Van Strien announced the dataset on Bluesky, describing it as a tool for machine learning research and experimentation with social media data. However, the dataset is not anonymised; it pairs posts with decentralised identifiers (DIDs) for each user, reports 404Media.

A search tool for locating users based on their DIDs has also been made available on Hugging Face, adding to the dataset’s utility for research.

The dataset provides a glimpse into the diversity of content shared on Bluesky. Posts range from casual conversations about concerts and politics to humorous one-liners. However, it also includes a significant amount of adult content, highlighting the unfiltered nature of the data collection.

According to the project page, the dataset has broad potential applications, including training and testing language models, studying social media interaction patterns, analysing content moderation, and exploring natural language processing tasks.

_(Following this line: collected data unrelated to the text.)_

(* ===== verification/ThreadPoolFacts.v ===== *)
(** * The thread pool starts its tasks in order, once, and eventually

    Every task accepted before the queue is closed is started exactly once, in the
    order of the calls; under a fair schedule a queued task is started unless the
    pool is destroyed first, and the destructor returns. *)

From Stdlib Require Import ZArith Lia Bool.
From stdpp Require Import base numbers gmap list.
From S2P Require Import Prelude ThreadPool.

Section facts.
  Context (duration : nat -> nat).

  Abbreviation after := (ThreadPool.after duration).
  Abbreviation act := (ThreadPool.act duration).
  Abbreviation accepted := (ThreadPool.accepted duration).
  Abbreviation is_closed p := (closed_ (sync_queue_ p)).

(** The tasks started and queued. *)
Definition taken (p : ThreadPool) : list Task := started p ++ queue_ (sync_queue_ p).

Definition newly_accepted (a : action) (p : ThreadPool) : list Task :=
  match a with DoEnqueue func => if is_closed p then [] else [func] | _ => [] end.

Lemma accepted_S sch p n :
  accepted sch p (S n) = accepted sch p n ++ newly_accepted (sch n) (after sch p n).
Proof.
  cbn. destruct (sch n); cbn; rewrite ?app_nil_r; try done.
  by destruct (is_closed (after sch p n)); rewrite ?app_nil_r.
Qed.

(** A step either appends at most one task, or closes the queue and empties it. *)
Lemma act_taken a p :
  taken (act a p) = taken p ++ newly_accepted a p
  \/ (a = DoClose /\ is_closed (act a p) = true /\ started (act a p) = started p).
Proof.
  destruct a as [func|i| |c]; [| | by right |].
  - left. unfold taken; cbn. unfold Push. destruct (is_closed p); cbn; [by rewrite app_nil_r|].
    by rewrite app_assoc.
  - left. rewrite app_nil_r. cbn. unfold WorkerTurn, Pull, pull_ready, Empty.
    destruct (thread_pool_ p !! i) as [[|[]|]|]; try done.
    destruct (queue_ (sync_queue_ p)) as [|t q] eqn:Eq, (is_closed p); cbn; try done.
    destruct (run_task duration t p). unfold taken. cbn. by rewrite Eq, <- app_assoc.
  - left. by rewrite app_nil_r.
Qed.

Lemma act_closed a p : is_closed p = true -> is_closed (act a p) = true.
Proof.
  intros Hc. destruct a as [func|i| |c]; cbn; try done.
  - unfold Push. by rewrite Hc.
  - unfold WorkerTurn, Pull, pull_ready.
    destruct (thread_pool_ p !! i) as [[|[]|]|]; try done. rewrite Hc, orb_true_r. done.
Qed.

(** A closed queue stays empty and no task is started any more. *)
Lemma act_started_closed a p :
  is_closed p = true -> started (act a p) = started p.
Proof.
  intros Hc. destruct a as [func|i| |c]; cbn; try done.
  unfold WorkerTurn, Pull, pull_ready.
  destruct (thread_pool_ p !! i) as [[|[]|]|]; try done. rewrite Hc, orb_true_r. done.
Qed.

Lemma after_closed sch p n m :
  n <= m -> is_closed (after sch p n) = true -> is_closed (after sch p m) = true.
Proof.
  induction 1 as [|m Hm IH]; [done|]. intros Hc. cbn. by apply act_closed, IH.
Qed.

Lemma after_open sch p n m :
  n <= m -> is_closed (after sch p m) = false -> is_closed (after sch p n) = false.
Proof.
  intros Hle Hm. destruct (is_closed (after sch p n)) eqn:E; [|done].
  by rewrite (after_closed sch p n m) in Hm.
Qed.

(** ** Order *)

(** Every accepted task is started at most once and in order; the tasks not yet
    started are the queue, until it is closed. *)
Lemma taken_accepted sch count n :
  let p := after sch (NewThreadPool count) n in
  started p `prefix_of` accepted sch (NewThreadPool count) n /\
  (is_closed p = false -> taken p = accepted sch (NewThreadPool count) n).
Proof.
  induction n as [|n [IHp IHq]]; [done|]. rewrite accepted_S. cbn [ThreadPool.after].
  set (p := after sch (NewThreadPool count) n) in *.
  destruct (is_closed p) eqn:Hc.
  - rewrite act_started_closed, (act_closed (sch n) p) by done.
    split; [|done]. by apply prefix_app_r.
  - specialize (IHq eq_refl). destruct (act_taken (sch n) p) as [Ht|(Ha & Hcl & Hs)].
    + rewrite IHq in Ht. split; [|done]. rewrite <- Ht. unfold taken.
      by exists (queue_ (sync_queue_ (act (sch n) p))).
    + rewrite Hs, Hcl. split; [|done]. by apply prefix_app_r.
Qed.

Lemma started_mono a q : length (started q) <= length (started (act a q)).
Proof.
  destruct a as [func|j| |c]; try done. cbn. unfold WorkerTurn.
  destruct (thread_pool_ q !! j) as [[|[]|]|]; try done.
  destruct (Pull (sync_queue_ q)) as [| |t l]; try done.
  destruct (run_task duration t q); cbn. rewrite length_app. lia.
Qed.

Lemma accepted_prefix sch p n m : n <= m -> accepted sch p n `prefix_of` accepted sch p m.
Proof.
  induction 1 as [|m _ IH]; [done|]. rewrite accepted_S. by apply prefix_app_r.
Qed.

Lemma started_mono_after sch p n m :
  n <= m -> length (started (after sch p n)) <= length (started (after sch p m)).
Proof.
  induction 1 as [|m _ IH]; [done|]. cbn. pose proof (started_mono (sch m) (after sch p m)). lia.
Qed.

(** The functions called are those of the started tasks, less cancelled ones. *)
Definition task_func (t : Task) : nat :=
  match t with PlainTask func | ContextTask func _ => func end.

This is an image of huggingfacefeatured ss1

However, van Strien explicitly outlined prohibited uses, such as creating automated posting systems, generating fake content, or violating Bluesky’s terms of service.

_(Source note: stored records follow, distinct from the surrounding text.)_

(** The cache contents [m] hold the requests [q] under their keys. *)
Record holds_queue (list_key : text) (m : gmap text CacheValue) (q : Queued) : Prop := {
  holds_list : m !! list_key = Some (CachedText (join_keys q.*1)) \/ m !! list_key = None /\ q = [];
  holds_request : forall k x, (k, x) ∈ q -> m !! k = CachedRequest <$> x;
  holds_distinct : NoDup q.*1;
  holds_list_key : list_key ∉ q.*1;
  holds_no_comma : Forall (fun k => comma ∉ k) q.*1;
  holds_valid : forall k r, (k, Some r) ∈ q -> valid_request r }.

(** With an old-events interval the enabled controller has a timestamp for each
    request. *)
Definition timestamps_ok s (n : nat) : Prop :=
  match timestamps s with
  | Some t => 0 < auto_flush_old_events_force_flush_interval (flush_settings_ s) -> length t = n
  | None => True
  end.

Definition represents s (q : Queued) : Prop :=
  exists c, cache_ s = Some c /\ holds_queue (GetUuidListKey s) (contents c) q.

(** A cache with the contents [m] that is asked to store [v] under [k] does so, or refuses. *)
Definition put_answers (m : gmap text CacheValue) (k : text) (v : CacheValue) (b : bool) : Prop :=
  exists c, contents c = m /\ stores k v c = b.
(** An induction rule for runs. *)
Lemma run_invariant (P : EnabledController -> Prop) s acts s' :
  (forall s a s', P s -> step s a = Some s' -> P s') -> P s -> run s acts = Some s' -> P s'.
Proof.
  intros Hstep. revert s. induction acts as [|a acts IH]; intros s Hs E; cbn in E; [by injection E as <-|].
  destruct (step s a) as [s1|] eqn:E1; [|done]. cbn in E. eapply IH; [|exact E]. by eapply Hstep.
Qed.

(** ** Timers end when the controller is cancelled *)

Definition awake (t : Timer) : Prop := timer_stage t = Awake.
#[global] Instance awake_dec t : Decision (awake t).
Proof. unfold awake. destruct (timer_stage t); [right; discriminate|left; reflexivity]. Defined.

(** A sleeping timer wakes, a timer awake goes on. *)
Definition timer_weight (l : list Timer) : nat := (length l + length (filter awake l))%nat.

Definition is_timer_action (a : AutoAction) : Prop :=
  match a with TimerWakes _ | TimerFires _ _ _ => True | _ => False end.
#[global] Instance is_timer_action_dec a : Decision (is_timer_action a).
Proof. destruct a; first [left; exact I|right; intros []]. Defined.
Definition is_queue_event (a : AutoAction) : Prop := match a with QueueEventComplete _ => True | _ => False end.
#[global] Instance is_queue_event_dec a : Decision (is_queue_event a).
Proof. destruct a; first [left; exact I|right; intros []]. Defined.

Lemma delete_timer l i t :
  l !! i = Some t -> length l = S (length (delete i l)) /\
  length (filter awake l) = (length (filter awake (delete i l)) + if decide (awake t) then 1 else 0)%nat.
Proof.
  intros Hi. split; [by rewrite (delete_Permutation l i t Hi) at 1|].
  rewrite (delete_Permutation l i t Hi) at 1. rewrite filter_cons. case_decide; cbn; lia.
Qed.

The Firehose API is built on the open AT Protocol. It streams all public user data in real-time, making it accessible to developers. Tools like Firesky and Visualisers have leveraged this API to monitor platform activity and create new services.

However, this openness comes with challenges. While Bluesky has pledged not to use user content to train generative AI models, the public nature of its data means external entities can do so without explicit user consent.

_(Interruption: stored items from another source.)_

(* ===== verification/VolatileClient.v ===== *)
(** * The volatile layer client

    The operations of [VolatileLayerClientImpl.cpp]. *)

From Stdlib Require Import ZArith Lia Bool Ascii.
From stdpp Require Import base numbers strings gmap sorting list.
From S2P Require Import Prelude Decimal DiskCache Http Hrn ReadModel TaskLists LayerClients VersionedClient.
Local Open Scope Z_scope.
Local Open Scope st_scope.

Definition volatile_kind : ClientKind :=
  MkClientKind [ApiBlob; ApiConfig; ApiMetadata; ApiPublish; ApiQuery]
    [(ApiConfig, str "config", str "v1"); (ApiMetadata, str "metadata", str "v1");
     (ApiBlob, str "volatile-blob", str "v1"); (ApiQuery, str "query", str "v1");
     (ApiPublish, str "publish", str "v2")]
    ApiPublish.

(** The entries of a [std::map] in the order of the keys. *)
Definition entry_le (a b : text * text) : Prop := text_leb a.1 b.1 = true.
#[global] Instance entry_le_dec a b : Decision (entry_le a b).
Proof. unfold entry_le. apply _. Defined.
Definition entries (m : gmap text text) : list (text * text) := merge_sort entry_le (map_to_list m).

(** The data handles of the requested partitions among those of an answer. *)
Definition dataHandleMap (partitionIds : list text) (partitions : list (text * text)) : gmap text text :=
  foldl (fun m p => if bool_decide (p.1 ∈ partitionIds) then <[p.1 := p.2]> m else m) ∅ partitions.

Section volatile.
  Variables (catalog_ : HRN) (backend : WebBackend) (is_cancelled : nat -> bool) (uuid : nat -> text).

  Abbreviation EOC := (ExecuteOrCancelled is_cancelled).
  Abbreviation simple k := (simple_operation catalog_ backend is_cancelled k).

Definition VolatileGetBaseVersion : ST ClientWorld (Response Z) := simple volatile_kind (base_version backend).

(** No layers are required. *)
Definition VolatileStartBatch (request : StartBatchRequest) : ST ClientWorld (Response Publication) :=
  simple volatile_kind (init_publication backend request).

Definition VolatileGetBatch (pub : Publication) : ST ClientWorld (Response Publication) :=
  on_publication pub (fun publicationId =>
    simple volatile_kind (fun id =>
      let* publish := deref ApiPublish in
      let* response := web backend web_publication (WebGetPublication publish publicationId) in
      finish_task id response)).

Definition VolatileCompleteBatch (pub : Publication) : ST ClientWorld (Response unit) :=
  on_publication pub (fun publicationId =>
    simple volatile_kind (fun id =>
      let* publish := deref ApiPublish in
      let* response := web backend web_done (WebSubmitPublication publish publicationId None) in
      finish_task id response)).

(** No initialisation and no checks here. *)
Definition VolatileInitCatalogModel : ST ClientWorld (Response unit) :=
  let* w := get_world in
  match catalog_id (catalog_model_ w) with
  | [] => get_catalog catalog_ backend
  | _ => st_ret (Success tt)
  end.

Definition GetDataHandleMap (layerId : text) (partitionIds : list text) (version : option Z)
    (additionalFields : option (list text)) (billingTag : option text) : ST ClientWorld (Response (gmap text text)) :=
  if match partitionIds, layerId with [], _ | _, [] => true | _, _ => false end
  then st_ret (Failure (client_error InvalidArgument "Empty partition ids or layer id" true))
  else if (100 <? length partitionIds)%nat
  then st_ret (Failure (client_error InvalidArgument
         "Exceeds the maximum allowed number of partition per call" true))
  else
    simple volatile_kind (fun id =>
      let* query := deref ApiQuery in
      let* response := web backend web_partitions
        (WebPartitionsById query layerId partitionIds version additionalFields billingTag) in
      finish_task id
        (match response with
         | Failure e => Failure e
         | Success partitions => Success (dataHandleMap partitionIds partitions)
         end)).

Definition unknown_publish_layer (layer_id : text) (request client : String.string) : ApiError :=
  ApiError_of_code InvalidArgument
    (str "Unable to find the Layer ID (" ++ layer_id ++ str ") provided in the " ++ str request ++
     str " in the Catalog specified when creating this " ++ str client ++ str " instance.") false.

(** [putBlob_function] with its callback. *)
Definition put_blob (request : PublishPartitionDataRequest) (partition_id : text) (id : Z) (data_handle : text)
    : ST ClientWorld (Response text) :=
  let* w := get_world in
  match FindContentTypeForLayerId (pp_layer_id request) (catalog_model_ w) with
  | [] => fail_task id (unknown_publish_layer (pp_layer_id request) "PublishPartitionDataRequest" "VolatileLayerClient")
  | content_type =>
    let* blob := deref ApiBlob in
    let* response := web backend web_done
      (WebPutBlob blob (pp_layer_id request) content_type data_handle (pp_data request) (pp_billing_tag request)) in
    finish_task id (match response with Failure e => Failure e | Success _ => Success partition_id end)
  end.

(** The loop over the data handles calls the callback once for each of them. *)
Fixpoint put_blobs (request : PublishPartitionDataRequest) (partition_id : text) (id : Z) (l : list (text * text))
    : ST ClientWorld (list (Response text)) :=
  match l with
  | [] => st_ret []
  | (_, data_handle) :: rest =>
    let* r := EOC (put_blob request partition_id id data_handle) (fail_task id operation_cancelled) in
    let* rs := put_blobs request partition_id id rest in
    st_ret (r :: rs)
  end.

Definition no_metadata : ApiError :=
  client_error InvalidArgument
    "Unable to find requested partition,the partition metadata has to exist in OLP before invoking this API." false.

(** What the callback is called with, call by call. *)
Definition PublishPartitionData (request : PublishPartitionDataRequest) : ST ClientWorld (list (Response text)) :=
  match pp_data request, pp_partition_id request with
  | Some _, Some partition_id =>
    let failed (id : Z) (e : ApiError) : ST ClientWorld (list (Response text)) :=
      let* r := fail_task id e in st_ret [r] in
    with_task (fun id =>
      with_clients catalog_ backend is_cancelled volatile_kind (failed id) (failed id)
        (let* init := VolatileInitCatalogModel in
         match init with
         | Failure e => failed id e
         | Success _ =>
           EOC
             (let* handles := GetDataHandleMap (pp_layer_id request) [partition_id] None None None in
              match handles with
              | Failure e => failed id e
              | Success m =>
                match entries m with
                | [] => failed id no_metadata
                | l => put_blobs request partition_id id l
                end
              end)
             (failed id operation_cancelled)
         end))
  | _, _ => st_ret [Failure (client_error InvalidArgument "Request data or partition id is not defined." false)]
  end.

(** ** [PublishToBatch] *)

(** The checks of the loop, in order. *)
Fixpoint check_partitions (first_layer_id : text) (partitions : list PublishPartitionDataRequest) : option ApiError :=
  match partitions with
  | [] => None
  | p :: rest =>
    if bool_decide (pp_layer_id p = []) || bool_decide (pp_layer_id p <> first_layer_id)
    then Some (client_error InvalidArgument
      "A PublishPartitionDataRequest provided does not specify a layer, or it is different from other layers in the list."
      true)
    else if bool_decide (is_Some (pp_data p))
    then Some (client_error InvalidArgument
      "PublishPartitionDataRequest contains data. This request is for publishing metadata only, please see the documentation."
      true)
    else if bool_decide (default [] (pp_partition_id p) = [])
    then Some (client_error InvalidArgument
      "A PublishPartitionDataRequest in the list does not specify a PartitionId" true)
    else check_partitions first_layer_id rest
  end.

(** A uuid is generated for every partition, but a checksum is its data handle. *)
Fixpoint pub_partition_list (partitions : list PublishPartitionDataRequest) : ST ClientWorld (list PublishPartition) :=
  match partitions with
  | [] => st_ret []
  | p :: rest =>
    let* handle := GenerateUuid uuid in
    let* l := pub_partition_list rest in
    st_ret (MkPublishPartition (default [] (pp_partition_id p)) (default handle (pp_checksum p)) :: l)
  end.

Definition VolatilePublishToBatch (pub : Publication) (partitions : list PublishPartitionDataRequest)
    : ST ClientWorld (Response unit) :=
  match default [] (publication_id pub) with
  | [] => st_ret (Failure (client_error InvalidArgument "Invalid publication - missing ID" true))
  | publication_id =>
    match partitions with
    | [] => st_ret (Failure (client_error InvalidArgument "PublishPartitionDataRequest list provided is empty" true))
    | first :: _ =>
      match check_partitions (pp_layer_id first) partitions with
      | Some e => st_ret (Failure e)
      | None =>
        simple volatile_kind (fun id =>
          let* l := pub_partition_list partitions in
          let* publish := deref ApiPublish in
          let* response := web backend web_done
            (WebUploadPartitions publish l publication_id (pp_layer_id first) (pp_billing_tag first)) in
          finish_task id response)
      end
    end
  end.

End volatile.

This approach contrasts sharply with platforms like X and Meta, which have incorporated user data into their generative AI training efforts. For instance, X recently updated its service terms to allow user-generated content for AI model training explicitly.

Bluesky has acknowledged the concerns of artists and creators who fear their content might be repurposed for AI training. Emily Liu, a spokesperson for Bluesky, reiterated the platform’s commitment to finding ways for users to communicate consent to third-party developers.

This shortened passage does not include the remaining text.